-- Opening Marker --

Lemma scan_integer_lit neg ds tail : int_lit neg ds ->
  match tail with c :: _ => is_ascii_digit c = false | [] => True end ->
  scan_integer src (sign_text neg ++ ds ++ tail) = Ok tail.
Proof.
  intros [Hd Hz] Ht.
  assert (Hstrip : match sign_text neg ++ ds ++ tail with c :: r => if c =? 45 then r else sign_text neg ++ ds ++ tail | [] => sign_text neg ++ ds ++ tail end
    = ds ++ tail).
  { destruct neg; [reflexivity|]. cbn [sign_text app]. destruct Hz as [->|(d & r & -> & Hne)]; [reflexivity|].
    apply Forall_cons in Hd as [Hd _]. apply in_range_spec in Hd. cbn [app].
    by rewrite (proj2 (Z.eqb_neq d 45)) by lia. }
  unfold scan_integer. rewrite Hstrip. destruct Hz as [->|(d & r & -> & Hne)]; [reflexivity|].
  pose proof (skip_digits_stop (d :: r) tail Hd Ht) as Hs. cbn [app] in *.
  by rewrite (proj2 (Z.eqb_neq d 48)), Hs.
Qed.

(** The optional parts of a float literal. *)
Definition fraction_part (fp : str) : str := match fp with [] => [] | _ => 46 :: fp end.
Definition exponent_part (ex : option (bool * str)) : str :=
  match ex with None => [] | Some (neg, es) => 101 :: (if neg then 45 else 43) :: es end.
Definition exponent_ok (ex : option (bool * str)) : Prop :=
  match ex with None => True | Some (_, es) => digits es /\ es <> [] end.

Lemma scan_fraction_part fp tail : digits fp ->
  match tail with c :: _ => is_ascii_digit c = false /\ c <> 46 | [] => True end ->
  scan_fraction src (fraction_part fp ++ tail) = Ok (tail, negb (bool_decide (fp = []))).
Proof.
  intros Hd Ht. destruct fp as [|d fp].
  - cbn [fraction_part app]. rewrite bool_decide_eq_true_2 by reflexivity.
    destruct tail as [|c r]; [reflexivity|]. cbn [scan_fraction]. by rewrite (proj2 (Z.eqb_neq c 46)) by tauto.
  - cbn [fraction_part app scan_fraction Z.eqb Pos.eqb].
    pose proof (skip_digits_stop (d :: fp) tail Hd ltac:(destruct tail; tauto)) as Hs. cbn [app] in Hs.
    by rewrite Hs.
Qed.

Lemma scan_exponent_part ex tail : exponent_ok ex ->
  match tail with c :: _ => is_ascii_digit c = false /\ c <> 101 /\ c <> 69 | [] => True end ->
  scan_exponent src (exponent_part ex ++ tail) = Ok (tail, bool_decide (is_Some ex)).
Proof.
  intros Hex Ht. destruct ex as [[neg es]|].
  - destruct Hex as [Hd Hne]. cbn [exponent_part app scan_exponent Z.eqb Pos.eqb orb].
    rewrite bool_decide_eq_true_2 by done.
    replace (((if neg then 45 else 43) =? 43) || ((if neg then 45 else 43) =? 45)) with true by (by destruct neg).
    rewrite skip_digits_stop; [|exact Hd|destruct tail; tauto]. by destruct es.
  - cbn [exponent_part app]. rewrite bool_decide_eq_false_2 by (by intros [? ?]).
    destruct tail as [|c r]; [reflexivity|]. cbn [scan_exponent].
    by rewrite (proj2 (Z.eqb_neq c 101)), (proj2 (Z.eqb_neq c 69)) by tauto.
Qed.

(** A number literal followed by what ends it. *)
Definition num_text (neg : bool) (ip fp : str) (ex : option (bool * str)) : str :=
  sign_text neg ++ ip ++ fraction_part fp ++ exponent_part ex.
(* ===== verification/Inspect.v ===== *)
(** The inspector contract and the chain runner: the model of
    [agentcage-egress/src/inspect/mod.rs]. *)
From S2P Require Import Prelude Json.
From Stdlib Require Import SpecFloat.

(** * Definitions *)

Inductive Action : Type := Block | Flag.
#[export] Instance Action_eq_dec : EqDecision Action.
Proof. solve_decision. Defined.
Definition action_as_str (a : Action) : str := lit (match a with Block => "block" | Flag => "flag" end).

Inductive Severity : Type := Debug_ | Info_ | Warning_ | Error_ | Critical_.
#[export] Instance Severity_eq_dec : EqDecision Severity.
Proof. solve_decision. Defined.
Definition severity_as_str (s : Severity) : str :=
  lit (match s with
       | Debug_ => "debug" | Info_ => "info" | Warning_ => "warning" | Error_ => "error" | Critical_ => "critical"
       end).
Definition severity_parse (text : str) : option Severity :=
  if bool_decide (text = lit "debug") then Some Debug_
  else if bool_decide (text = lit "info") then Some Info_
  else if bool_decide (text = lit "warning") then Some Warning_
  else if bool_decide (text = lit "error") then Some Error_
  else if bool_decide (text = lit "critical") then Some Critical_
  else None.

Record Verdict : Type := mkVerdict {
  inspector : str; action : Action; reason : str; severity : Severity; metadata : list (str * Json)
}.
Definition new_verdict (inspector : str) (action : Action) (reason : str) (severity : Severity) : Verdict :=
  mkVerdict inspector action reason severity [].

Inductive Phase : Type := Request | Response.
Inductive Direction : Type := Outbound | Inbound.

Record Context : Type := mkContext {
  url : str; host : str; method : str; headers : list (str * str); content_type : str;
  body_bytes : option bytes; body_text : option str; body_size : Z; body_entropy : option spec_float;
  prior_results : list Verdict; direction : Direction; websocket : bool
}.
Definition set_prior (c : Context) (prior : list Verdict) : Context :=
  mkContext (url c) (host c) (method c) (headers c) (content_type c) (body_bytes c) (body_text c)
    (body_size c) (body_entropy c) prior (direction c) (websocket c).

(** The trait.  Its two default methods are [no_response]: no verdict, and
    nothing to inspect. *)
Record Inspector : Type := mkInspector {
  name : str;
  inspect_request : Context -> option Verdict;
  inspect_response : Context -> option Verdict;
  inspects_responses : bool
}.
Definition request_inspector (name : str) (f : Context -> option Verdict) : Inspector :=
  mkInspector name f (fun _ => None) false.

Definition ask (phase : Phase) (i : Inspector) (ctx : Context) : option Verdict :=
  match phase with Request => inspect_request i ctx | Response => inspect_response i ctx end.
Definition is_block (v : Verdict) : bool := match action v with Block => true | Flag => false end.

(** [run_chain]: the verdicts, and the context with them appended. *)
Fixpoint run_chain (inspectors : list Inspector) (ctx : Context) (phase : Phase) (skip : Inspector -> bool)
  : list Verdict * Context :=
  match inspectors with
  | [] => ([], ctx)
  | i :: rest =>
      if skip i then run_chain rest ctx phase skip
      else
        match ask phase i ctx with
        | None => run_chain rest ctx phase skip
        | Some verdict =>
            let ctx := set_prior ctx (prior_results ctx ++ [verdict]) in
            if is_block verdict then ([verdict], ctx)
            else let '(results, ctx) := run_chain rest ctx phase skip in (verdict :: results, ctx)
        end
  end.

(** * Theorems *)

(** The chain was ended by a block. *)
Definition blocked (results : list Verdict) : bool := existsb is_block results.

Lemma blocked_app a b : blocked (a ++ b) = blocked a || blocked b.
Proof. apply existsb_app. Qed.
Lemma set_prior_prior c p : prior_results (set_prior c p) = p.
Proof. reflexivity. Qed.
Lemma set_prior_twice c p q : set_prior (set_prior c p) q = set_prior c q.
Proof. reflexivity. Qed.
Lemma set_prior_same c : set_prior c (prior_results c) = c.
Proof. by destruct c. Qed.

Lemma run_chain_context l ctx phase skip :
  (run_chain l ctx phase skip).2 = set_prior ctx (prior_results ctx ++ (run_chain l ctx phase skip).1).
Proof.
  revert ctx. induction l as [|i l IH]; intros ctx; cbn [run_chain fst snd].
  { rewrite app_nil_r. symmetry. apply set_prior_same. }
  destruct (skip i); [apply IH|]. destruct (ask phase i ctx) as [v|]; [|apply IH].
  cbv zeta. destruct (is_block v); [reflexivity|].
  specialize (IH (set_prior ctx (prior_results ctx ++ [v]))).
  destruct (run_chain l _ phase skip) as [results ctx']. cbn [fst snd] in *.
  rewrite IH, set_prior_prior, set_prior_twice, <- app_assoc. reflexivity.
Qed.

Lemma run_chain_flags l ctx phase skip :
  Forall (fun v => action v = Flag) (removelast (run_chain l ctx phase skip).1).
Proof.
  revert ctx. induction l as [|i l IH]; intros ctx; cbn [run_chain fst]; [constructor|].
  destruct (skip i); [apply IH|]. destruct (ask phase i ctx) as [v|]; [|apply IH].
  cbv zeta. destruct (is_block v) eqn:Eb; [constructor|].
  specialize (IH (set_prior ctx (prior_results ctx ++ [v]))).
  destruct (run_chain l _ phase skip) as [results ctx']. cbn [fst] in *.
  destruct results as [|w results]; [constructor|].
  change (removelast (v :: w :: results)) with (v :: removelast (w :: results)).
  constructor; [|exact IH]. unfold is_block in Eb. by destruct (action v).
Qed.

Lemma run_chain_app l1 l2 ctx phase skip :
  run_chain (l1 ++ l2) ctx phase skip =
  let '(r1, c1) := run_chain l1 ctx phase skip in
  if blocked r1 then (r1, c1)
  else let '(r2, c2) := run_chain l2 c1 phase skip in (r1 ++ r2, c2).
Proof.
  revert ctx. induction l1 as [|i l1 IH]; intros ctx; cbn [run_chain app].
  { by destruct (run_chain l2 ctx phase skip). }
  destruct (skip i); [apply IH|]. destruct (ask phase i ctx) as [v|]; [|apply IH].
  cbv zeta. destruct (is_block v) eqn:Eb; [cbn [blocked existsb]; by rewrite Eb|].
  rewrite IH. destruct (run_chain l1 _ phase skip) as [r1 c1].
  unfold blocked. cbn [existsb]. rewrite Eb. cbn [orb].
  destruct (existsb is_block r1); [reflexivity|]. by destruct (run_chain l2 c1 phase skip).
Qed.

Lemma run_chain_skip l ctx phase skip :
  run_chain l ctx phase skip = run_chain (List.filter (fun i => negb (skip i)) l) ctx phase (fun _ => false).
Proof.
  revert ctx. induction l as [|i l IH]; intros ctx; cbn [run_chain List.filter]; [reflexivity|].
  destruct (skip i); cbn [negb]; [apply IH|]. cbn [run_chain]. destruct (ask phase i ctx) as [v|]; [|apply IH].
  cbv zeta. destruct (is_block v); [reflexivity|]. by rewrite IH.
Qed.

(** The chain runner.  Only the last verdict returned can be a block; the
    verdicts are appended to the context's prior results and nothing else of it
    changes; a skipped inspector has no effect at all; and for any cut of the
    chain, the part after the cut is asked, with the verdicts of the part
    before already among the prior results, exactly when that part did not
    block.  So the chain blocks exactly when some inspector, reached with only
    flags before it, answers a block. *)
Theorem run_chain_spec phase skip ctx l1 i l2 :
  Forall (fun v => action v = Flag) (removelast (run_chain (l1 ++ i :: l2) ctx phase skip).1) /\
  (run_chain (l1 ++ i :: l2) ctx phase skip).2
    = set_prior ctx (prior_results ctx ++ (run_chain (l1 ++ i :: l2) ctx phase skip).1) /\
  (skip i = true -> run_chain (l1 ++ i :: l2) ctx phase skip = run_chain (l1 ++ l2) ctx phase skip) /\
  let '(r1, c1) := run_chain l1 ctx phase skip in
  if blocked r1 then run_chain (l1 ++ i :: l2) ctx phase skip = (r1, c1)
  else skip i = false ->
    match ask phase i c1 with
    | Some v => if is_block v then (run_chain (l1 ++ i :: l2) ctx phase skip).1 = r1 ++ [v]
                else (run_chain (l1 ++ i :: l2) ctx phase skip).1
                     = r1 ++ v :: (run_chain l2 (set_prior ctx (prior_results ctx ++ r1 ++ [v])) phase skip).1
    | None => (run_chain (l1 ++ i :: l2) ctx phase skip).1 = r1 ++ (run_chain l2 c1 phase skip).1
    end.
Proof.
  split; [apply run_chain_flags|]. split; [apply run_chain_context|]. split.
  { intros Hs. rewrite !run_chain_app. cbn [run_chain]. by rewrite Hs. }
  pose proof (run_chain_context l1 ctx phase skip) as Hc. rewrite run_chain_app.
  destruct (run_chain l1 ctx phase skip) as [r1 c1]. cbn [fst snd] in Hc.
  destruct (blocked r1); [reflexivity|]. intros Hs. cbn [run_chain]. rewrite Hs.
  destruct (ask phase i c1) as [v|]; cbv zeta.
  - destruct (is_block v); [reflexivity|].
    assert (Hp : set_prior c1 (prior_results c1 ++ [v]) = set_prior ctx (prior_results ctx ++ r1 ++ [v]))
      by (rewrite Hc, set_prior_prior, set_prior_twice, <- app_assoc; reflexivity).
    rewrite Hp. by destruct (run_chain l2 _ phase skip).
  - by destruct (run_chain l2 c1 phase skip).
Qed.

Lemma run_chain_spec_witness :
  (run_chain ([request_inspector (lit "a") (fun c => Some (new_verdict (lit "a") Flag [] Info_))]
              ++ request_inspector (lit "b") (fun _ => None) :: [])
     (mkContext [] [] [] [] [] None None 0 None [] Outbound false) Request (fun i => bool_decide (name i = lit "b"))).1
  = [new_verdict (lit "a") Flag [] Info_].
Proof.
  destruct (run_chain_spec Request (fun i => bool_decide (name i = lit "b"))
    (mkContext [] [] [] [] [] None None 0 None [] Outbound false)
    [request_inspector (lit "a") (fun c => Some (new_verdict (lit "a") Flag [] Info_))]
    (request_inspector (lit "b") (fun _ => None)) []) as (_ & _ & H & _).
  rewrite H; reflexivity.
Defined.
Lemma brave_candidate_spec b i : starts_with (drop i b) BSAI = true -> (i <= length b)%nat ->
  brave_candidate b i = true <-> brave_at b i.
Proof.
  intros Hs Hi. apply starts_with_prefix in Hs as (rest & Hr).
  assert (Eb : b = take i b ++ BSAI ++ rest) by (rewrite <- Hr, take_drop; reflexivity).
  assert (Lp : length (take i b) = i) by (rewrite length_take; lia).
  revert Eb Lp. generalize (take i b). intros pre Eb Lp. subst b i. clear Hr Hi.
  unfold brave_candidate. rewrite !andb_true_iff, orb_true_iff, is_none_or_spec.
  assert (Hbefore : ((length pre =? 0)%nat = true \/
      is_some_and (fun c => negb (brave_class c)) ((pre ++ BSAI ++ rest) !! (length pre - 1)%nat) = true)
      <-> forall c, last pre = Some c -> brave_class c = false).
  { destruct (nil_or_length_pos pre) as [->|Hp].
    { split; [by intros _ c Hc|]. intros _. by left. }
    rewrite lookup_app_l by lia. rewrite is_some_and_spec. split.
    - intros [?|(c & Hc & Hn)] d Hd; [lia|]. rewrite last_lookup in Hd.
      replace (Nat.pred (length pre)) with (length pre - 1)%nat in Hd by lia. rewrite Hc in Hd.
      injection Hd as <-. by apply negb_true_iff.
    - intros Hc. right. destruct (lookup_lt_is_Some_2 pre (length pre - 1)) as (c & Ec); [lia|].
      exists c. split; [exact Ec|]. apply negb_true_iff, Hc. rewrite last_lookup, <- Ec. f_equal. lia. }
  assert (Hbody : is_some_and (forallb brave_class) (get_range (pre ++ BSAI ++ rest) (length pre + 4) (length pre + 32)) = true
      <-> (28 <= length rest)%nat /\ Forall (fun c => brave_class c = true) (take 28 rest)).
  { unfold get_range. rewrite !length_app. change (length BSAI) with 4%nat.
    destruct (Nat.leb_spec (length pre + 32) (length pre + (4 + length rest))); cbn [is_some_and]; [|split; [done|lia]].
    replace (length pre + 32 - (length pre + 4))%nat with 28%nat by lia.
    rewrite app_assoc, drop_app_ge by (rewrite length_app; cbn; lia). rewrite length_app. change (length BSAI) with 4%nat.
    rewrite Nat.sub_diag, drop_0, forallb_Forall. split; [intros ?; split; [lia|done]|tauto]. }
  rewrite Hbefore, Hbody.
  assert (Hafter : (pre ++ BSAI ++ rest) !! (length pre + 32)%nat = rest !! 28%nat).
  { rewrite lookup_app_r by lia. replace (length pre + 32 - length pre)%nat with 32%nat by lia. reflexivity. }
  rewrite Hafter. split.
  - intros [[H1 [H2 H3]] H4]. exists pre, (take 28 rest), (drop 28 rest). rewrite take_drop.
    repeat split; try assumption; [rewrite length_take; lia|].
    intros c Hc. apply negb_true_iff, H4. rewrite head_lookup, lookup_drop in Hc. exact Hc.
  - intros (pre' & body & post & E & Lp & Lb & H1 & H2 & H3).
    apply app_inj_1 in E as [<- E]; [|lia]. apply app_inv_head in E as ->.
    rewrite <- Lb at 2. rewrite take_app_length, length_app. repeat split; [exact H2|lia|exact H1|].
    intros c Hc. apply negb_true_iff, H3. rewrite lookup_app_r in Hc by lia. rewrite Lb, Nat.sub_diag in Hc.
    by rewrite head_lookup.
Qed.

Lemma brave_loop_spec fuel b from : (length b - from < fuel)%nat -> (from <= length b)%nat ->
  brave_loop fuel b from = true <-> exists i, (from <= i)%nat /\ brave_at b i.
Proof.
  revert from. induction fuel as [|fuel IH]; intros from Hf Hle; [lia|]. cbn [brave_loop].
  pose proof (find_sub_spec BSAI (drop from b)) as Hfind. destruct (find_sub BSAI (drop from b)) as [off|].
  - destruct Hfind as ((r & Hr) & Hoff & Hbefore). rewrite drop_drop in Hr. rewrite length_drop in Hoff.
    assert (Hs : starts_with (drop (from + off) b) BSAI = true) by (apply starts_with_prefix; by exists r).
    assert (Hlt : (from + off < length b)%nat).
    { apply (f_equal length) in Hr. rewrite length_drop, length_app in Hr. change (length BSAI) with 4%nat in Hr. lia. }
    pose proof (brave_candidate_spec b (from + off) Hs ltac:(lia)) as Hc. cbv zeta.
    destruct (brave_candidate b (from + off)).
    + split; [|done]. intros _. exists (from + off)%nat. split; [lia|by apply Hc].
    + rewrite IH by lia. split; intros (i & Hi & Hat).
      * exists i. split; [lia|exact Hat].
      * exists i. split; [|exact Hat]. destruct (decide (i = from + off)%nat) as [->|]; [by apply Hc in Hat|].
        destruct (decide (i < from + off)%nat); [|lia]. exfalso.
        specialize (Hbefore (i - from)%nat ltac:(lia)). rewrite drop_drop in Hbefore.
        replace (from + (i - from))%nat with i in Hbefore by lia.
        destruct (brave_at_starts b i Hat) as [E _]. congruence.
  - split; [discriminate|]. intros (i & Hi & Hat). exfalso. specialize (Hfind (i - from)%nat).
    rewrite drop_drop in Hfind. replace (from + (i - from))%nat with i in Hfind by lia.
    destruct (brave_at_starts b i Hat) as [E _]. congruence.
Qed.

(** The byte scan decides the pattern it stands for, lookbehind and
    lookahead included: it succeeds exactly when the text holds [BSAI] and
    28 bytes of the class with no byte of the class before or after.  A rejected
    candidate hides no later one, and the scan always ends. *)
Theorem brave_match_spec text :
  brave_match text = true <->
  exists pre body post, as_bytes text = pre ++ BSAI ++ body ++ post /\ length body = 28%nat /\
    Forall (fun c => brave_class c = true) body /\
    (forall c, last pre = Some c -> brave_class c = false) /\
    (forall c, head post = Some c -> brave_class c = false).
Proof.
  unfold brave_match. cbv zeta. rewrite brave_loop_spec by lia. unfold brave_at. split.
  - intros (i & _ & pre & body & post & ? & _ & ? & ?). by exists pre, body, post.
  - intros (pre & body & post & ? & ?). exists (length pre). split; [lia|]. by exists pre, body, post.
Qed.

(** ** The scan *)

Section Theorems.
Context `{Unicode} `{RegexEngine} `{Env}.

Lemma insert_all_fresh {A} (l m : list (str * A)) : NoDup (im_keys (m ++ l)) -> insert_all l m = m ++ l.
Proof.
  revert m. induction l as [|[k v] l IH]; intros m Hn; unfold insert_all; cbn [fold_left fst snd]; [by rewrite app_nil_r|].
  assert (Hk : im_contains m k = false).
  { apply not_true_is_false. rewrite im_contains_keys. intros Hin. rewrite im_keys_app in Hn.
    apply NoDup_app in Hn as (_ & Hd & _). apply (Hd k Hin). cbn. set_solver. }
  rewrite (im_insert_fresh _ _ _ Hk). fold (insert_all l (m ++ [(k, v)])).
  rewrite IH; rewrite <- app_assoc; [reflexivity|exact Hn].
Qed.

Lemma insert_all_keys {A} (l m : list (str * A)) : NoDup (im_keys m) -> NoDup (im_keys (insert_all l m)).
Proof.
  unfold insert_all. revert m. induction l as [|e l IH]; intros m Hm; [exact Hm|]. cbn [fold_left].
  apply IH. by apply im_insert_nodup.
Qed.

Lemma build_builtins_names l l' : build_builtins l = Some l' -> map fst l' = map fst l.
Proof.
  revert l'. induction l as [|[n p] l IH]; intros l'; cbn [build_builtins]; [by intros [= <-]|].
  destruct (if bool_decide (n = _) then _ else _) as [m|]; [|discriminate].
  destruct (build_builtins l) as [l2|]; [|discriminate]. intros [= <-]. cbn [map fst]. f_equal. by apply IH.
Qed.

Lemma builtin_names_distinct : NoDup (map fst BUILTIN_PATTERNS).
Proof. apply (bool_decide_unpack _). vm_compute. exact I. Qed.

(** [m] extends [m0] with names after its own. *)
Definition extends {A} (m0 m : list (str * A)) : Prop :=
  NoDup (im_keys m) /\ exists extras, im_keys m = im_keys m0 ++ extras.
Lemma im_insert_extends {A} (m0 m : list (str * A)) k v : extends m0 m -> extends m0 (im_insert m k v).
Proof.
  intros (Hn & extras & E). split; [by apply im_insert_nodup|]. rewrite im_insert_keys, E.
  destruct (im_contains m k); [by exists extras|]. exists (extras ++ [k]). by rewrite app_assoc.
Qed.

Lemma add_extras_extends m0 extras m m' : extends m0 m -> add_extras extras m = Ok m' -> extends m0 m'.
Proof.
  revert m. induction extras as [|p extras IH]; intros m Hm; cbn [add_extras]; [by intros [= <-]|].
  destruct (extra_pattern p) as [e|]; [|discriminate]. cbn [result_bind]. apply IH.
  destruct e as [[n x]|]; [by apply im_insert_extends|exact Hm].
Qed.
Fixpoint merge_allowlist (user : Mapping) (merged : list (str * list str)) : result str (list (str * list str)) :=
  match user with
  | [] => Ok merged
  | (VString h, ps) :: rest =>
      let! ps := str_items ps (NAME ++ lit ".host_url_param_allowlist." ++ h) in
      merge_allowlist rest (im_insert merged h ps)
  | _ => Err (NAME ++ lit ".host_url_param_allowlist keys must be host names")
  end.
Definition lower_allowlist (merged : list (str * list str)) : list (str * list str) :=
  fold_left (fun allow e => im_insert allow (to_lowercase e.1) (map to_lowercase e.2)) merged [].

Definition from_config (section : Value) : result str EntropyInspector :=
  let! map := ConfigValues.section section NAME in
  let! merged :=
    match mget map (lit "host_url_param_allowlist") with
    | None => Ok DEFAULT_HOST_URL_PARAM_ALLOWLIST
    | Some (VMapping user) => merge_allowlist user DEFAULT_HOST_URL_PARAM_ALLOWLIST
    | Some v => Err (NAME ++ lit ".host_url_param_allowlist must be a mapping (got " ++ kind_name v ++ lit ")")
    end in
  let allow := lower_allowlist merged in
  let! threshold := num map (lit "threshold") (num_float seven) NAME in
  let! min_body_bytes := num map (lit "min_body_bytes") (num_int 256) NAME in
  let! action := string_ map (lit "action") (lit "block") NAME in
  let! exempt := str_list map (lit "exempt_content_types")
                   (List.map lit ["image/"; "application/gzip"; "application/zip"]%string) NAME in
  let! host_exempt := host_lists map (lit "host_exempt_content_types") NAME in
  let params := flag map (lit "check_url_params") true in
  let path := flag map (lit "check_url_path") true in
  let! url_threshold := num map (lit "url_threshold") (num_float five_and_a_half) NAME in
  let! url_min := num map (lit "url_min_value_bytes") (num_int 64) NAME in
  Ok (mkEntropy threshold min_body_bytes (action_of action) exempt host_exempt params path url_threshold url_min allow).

-- Closing Marker --

**Work order**
Beginning with the line that has "Definition new_verdict (inspector" and ending with the line that has "Record Context : Type", set down the lines above exactly and include no others.

**Output of the task**
Definition new_verdict (inspector : str) (action : Action) (reason : str) (severity : Severity) : Verdict :=
  mkVerdict inspector action reason severity [].

Inductive Phase : Type := Request | Response.
Inductive Direction : Type := Outbound | Inbound.

Record Context : Type := mkContext {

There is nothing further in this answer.